◆ **Exercise requirements**: Once the line with "Lemma after_upsert_scoped a" is found in the data, output it and each following line exactly, up to and including the line with "(q : OrgWorld", and nothing before or after.

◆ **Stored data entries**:
==========

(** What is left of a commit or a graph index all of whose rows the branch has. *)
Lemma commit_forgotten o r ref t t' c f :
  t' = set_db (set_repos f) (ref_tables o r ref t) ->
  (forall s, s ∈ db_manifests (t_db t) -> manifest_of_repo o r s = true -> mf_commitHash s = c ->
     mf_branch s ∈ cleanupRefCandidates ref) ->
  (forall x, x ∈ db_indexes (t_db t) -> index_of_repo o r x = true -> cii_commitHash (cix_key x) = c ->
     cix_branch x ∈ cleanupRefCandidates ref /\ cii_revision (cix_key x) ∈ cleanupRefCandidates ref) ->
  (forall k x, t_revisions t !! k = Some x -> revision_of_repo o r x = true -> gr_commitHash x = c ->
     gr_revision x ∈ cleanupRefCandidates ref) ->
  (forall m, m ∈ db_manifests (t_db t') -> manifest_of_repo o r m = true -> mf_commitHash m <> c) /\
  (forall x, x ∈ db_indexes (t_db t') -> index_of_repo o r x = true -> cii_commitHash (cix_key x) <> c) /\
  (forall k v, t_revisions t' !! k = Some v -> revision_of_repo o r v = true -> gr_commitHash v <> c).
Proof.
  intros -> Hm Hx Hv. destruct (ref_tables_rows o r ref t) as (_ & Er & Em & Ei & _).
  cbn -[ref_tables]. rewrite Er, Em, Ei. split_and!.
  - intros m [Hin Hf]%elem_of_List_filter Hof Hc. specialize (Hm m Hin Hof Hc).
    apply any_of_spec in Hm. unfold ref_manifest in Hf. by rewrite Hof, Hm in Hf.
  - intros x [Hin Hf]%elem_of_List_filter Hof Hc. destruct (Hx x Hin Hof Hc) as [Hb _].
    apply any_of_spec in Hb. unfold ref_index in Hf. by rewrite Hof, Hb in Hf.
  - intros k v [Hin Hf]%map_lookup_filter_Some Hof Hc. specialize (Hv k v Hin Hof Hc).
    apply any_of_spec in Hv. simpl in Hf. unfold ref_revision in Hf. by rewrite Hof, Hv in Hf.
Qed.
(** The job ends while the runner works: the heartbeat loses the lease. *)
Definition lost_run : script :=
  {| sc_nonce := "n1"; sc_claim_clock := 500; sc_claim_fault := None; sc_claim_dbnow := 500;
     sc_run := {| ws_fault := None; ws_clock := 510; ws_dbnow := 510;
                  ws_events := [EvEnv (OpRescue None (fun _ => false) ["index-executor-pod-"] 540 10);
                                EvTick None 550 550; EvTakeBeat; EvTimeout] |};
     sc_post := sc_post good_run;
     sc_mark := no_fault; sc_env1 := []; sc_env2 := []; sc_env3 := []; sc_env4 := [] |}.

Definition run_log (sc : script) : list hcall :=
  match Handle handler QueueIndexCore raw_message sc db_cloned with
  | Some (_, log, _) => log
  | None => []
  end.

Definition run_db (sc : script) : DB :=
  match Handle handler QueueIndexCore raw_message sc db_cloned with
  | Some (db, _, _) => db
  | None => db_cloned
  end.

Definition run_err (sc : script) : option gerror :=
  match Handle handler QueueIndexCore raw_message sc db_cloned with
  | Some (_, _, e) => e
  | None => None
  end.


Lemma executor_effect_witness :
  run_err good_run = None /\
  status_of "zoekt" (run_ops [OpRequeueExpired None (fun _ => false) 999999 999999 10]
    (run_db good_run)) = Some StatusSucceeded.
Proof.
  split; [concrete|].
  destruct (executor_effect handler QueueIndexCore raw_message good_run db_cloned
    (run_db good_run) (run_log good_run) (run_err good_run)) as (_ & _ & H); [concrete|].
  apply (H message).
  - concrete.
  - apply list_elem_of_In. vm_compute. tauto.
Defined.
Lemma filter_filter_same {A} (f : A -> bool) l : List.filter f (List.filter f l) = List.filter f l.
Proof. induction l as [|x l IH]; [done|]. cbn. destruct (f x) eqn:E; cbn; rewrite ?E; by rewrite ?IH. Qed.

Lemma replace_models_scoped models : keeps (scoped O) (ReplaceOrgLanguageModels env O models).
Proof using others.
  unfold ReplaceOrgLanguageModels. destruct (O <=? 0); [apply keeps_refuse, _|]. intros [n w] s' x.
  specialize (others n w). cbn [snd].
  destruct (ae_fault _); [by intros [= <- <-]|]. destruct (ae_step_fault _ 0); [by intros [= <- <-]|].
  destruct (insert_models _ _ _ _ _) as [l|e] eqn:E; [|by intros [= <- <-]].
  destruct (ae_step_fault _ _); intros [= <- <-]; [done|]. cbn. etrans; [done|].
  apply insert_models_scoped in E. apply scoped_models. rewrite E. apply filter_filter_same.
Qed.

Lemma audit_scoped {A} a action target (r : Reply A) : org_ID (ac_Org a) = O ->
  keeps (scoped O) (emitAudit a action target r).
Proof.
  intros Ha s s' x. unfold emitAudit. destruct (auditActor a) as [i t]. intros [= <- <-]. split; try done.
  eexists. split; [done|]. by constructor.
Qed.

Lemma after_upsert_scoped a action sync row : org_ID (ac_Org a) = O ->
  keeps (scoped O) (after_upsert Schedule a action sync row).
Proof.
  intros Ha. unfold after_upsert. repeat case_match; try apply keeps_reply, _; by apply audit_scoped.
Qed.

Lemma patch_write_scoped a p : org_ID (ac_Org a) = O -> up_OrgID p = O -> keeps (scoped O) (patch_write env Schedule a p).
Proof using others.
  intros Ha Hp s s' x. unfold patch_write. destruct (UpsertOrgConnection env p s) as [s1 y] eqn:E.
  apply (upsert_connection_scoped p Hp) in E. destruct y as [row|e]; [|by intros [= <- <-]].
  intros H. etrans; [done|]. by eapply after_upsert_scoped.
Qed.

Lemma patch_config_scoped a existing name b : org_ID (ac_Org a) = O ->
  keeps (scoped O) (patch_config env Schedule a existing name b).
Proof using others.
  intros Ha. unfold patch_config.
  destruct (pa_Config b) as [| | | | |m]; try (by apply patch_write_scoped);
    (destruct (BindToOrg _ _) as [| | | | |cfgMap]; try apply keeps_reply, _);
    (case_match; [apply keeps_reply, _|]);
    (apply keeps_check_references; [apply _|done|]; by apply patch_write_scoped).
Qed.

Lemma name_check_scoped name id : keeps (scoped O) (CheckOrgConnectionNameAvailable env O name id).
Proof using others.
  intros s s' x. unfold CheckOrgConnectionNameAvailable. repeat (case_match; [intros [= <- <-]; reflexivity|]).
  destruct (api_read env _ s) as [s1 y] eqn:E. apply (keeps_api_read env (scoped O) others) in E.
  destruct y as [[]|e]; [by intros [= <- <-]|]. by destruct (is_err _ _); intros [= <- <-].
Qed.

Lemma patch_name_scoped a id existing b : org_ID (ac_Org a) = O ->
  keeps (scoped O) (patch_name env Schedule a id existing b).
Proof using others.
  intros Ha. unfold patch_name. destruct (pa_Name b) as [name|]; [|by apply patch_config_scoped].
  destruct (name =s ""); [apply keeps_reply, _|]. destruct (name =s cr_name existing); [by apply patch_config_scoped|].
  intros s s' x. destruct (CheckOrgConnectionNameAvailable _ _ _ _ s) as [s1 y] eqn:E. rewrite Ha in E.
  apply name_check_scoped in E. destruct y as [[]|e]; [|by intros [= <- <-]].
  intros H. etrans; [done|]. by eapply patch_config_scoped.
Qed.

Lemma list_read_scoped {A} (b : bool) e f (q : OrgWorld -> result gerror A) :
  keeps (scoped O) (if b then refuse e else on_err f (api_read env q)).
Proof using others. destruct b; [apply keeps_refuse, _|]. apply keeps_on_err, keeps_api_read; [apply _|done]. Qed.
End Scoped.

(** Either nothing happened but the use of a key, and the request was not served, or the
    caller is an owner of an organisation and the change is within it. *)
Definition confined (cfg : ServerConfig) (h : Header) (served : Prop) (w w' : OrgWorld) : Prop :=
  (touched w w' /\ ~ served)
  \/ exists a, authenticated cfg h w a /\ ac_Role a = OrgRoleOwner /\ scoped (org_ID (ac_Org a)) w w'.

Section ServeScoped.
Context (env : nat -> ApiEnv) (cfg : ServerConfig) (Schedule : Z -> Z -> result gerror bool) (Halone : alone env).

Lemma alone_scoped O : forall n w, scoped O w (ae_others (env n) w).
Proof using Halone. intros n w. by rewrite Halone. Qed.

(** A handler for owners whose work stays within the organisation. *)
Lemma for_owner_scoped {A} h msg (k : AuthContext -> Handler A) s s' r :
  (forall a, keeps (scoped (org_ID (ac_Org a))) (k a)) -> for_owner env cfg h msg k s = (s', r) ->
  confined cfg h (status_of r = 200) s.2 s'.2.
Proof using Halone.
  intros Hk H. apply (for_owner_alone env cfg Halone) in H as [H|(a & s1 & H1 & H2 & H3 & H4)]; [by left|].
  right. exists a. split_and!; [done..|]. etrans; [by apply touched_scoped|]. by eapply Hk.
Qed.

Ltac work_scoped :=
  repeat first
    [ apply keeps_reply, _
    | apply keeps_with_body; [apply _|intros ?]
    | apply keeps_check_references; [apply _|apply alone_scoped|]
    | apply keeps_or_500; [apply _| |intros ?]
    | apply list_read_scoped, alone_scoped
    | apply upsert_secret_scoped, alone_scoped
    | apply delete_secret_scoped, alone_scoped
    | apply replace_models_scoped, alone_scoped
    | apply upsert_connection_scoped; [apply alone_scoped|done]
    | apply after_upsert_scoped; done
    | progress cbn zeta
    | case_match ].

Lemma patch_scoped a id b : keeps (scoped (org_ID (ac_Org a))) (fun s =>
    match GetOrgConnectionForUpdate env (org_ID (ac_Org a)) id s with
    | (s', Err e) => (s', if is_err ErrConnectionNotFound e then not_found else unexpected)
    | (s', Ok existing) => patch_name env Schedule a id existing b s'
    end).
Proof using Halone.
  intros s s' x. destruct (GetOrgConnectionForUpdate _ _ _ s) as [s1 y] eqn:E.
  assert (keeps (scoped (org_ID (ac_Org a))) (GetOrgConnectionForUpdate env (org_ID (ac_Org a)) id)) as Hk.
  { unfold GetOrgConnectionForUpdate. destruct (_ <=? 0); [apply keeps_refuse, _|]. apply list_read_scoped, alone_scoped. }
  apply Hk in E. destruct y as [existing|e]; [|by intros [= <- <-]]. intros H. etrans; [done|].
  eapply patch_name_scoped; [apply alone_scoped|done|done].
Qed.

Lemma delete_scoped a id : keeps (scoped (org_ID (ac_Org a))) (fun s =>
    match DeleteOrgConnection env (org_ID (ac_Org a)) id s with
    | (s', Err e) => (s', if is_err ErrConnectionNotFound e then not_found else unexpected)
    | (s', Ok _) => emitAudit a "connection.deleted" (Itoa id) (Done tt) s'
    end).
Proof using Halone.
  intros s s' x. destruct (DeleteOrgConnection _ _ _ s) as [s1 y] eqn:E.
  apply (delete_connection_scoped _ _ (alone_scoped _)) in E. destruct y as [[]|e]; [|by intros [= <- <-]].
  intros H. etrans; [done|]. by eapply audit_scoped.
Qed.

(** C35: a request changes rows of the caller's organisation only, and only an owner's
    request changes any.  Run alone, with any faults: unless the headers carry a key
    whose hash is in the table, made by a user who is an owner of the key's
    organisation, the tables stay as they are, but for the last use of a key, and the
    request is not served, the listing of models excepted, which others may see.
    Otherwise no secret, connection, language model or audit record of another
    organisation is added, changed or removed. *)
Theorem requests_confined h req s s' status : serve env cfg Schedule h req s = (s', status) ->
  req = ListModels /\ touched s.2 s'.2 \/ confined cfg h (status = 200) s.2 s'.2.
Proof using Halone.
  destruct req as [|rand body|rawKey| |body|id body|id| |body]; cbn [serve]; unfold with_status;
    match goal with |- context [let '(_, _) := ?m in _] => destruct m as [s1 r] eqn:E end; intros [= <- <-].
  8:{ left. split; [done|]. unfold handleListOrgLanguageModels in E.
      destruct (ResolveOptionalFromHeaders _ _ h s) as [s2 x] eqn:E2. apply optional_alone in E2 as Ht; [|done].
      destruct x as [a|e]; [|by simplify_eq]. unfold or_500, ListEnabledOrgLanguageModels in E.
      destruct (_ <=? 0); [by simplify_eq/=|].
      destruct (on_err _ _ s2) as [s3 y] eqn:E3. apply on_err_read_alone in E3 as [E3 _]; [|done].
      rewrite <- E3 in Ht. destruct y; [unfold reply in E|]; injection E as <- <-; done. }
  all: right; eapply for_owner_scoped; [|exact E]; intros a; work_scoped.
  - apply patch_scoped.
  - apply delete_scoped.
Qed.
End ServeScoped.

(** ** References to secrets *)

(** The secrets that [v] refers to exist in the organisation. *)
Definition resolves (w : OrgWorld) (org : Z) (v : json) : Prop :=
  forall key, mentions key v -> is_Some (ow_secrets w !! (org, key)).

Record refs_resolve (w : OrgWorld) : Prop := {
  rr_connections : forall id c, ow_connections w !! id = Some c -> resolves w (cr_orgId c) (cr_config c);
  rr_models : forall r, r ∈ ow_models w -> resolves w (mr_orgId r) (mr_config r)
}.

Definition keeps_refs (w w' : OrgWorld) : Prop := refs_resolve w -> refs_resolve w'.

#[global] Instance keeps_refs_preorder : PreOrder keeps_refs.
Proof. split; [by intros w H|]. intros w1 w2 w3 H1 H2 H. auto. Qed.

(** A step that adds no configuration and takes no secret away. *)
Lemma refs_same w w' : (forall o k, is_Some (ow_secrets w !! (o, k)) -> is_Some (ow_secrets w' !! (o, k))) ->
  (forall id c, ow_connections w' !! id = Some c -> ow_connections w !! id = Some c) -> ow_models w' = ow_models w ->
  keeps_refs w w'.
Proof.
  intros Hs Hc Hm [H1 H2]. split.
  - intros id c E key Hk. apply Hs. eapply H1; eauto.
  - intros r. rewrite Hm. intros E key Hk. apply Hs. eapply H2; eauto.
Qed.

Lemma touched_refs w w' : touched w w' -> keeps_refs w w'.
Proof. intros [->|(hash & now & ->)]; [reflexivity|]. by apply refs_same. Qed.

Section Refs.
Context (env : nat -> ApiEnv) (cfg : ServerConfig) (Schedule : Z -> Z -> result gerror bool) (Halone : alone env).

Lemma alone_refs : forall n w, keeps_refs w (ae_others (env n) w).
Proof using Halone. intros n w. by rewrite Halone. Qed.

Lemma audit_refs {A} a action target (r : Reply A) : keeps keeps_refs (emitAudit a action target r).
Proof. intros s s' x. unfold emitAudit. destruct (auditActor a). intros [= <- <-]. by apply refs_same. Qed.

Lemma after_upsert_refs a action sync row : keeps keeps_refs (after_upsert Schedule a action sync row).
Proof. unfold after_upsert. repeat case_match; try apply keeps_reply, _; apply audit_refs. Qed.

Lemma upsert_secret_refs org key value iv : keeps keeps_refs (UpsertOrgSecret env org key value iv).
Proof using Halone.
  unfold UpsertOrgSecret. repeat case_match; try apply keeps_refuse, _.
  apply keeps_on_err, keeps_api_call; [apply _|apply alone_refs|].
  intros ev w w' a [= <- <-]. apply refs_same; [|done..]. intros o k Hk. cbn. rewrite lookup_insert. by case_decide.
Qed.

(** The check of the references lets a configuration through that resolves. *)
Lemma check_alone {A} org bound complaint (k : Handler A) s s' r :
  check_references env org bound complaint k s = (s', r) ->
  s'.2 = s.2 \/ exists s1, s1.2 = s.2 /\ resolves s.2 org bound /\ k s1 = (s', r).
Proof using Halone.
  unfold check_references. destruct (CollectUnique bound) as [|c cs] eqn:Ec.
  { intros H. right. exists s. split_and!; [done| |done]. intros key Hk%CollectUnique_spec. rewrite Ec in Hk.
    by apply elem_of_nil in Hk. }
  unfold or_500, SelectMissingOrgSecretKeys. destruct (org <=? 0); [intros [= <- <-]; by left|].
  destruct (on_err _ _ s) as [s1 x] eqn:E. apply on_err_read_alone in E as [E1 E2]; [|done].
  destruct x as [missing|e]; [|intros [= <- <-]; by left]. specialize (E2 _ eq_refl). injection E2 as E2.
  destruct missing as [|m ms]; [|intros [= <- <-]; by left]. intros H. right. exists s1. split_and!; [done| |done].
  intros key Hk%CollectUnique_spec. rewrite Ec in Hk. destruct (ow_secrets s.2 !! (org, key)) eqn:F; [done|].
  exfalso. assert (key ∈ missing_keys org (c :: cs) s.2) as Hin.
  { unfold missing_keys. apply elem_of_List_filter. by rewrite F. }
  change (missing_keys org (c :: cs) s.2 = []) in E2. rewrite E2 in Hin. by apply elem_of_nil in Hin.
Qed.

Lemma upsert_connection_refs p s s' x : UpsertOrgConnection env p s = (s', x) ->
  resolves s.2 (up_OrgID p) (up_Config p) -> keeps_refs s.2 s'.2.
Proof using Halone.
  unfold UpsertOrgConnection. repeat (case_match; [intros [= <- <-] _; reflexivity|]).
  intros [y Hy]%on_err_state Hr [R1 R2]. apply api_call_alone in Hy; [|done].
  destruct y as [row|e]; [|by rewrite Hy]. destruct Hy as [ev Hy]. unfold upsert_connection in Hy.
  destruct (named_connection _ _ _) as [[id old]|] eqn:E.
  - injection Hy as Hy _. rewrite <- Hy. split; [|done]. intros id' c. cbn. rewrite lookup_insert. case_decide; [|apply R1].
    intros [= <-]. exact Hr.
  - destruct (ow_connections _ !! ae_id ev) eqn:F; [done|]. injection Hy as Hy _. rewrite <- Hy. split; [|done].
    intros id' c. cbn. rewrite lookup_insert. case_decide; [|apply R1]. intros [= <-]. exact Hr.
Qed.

==========

◆ **Response to this task**:
Lemma after_upsert_scoped a action sync row : org_ID (ac_Org a) = O ->
  keeps (scoped O) (after_upsert Schedule a action sync row).
Proof.
  intros Ha. unfold after_upsert. repeat case_match; try apply keeps_reply, _; by apply audit_scoped.
Qed.

Lemma patch_write_scoped a p : org_ID (ac_Org a) = O -> up_OrgID p = O -> keeps (scoped O) (patch_write env Schedule a p).
Proof using others.
  intros Ha Hp s s' x. unfold patch_write. destruct (UpsertOrgConnection env p s) as [s1 y] eqn:E.
  apply (upsert_connection_scoped p Hp) in E. destruct y as [row|e]; [|by intros [= <- <-]].
  intros H. etrans; [done|]. by eapply after_upsert_scoped.
Qed.

Lemma patch_config_scoped a existing name b : org_ID (ac_Org a) = O ->
  keeps (scoped O) (patch_config env Schedule a existing name b).
Proof using others.
  intros Ha. unfold patch_config.
  destruct (pa_Config b) as [| | | | |m]; try (by apply patch_write_scoped);
    (destruct (BindToOrg _ _) as [| | | | |cfgMap]; try apply keeps_reply, _);
    (case_match; [apply keeps_reply, _|]);
    (apply keeps_check_references; [apply _|done|]; by apply patch_write_scoped).
Qed.

Lemma name_check_scoped name id : keeps (scoped O) (CheckOrgConnectionNameAvailable env O name id).
Proof using others.
  intros s s' x. unfold CheckOrgConnectionNameAvailable. repeat (case_match; [intros [= <- <-]; reflexivity|]).
  destruct (api_read env _ s) as [s1 y] eqn:E. apply (keeps_api_read env (scoped O) others) in E.
  destruct y as [[]|e]; [by intros [= <- <-]|]. by destruct (is_err _ _); intros [= <- <-].
Qed.

Lemma patch_name_scoped a id existing b : org_ID (ac_Org a) = O ->
  keeps (scoped O) (patch_name env Schedule a id existing b).
Proof using others.
  intros Ha. unfold patch_name. destruct (pa_Name b) as [name|]; [|by apply patch_config_scoped].
  destruct (name =s ""); [apply keeps_reply, _|]. destruct (name =s cr_name existing); [by apply patch_config_scoped|].
  intros s s' x. destruct (CheckOrgConnectionNameAvailable _ _ _ _ s) as [s1 y] eqn:E. rewrite Ha in E.
  apply name_check_scoped in E. destruct y as [[]|e]; [|by intros [= <- <-]].
  intros H. etrans; [done|]. by eapply patch_config_scoped.
Qed.

Lemma list_read_scoped {A} (b : bool) e f (q : OrgWorld -> result gerror A) :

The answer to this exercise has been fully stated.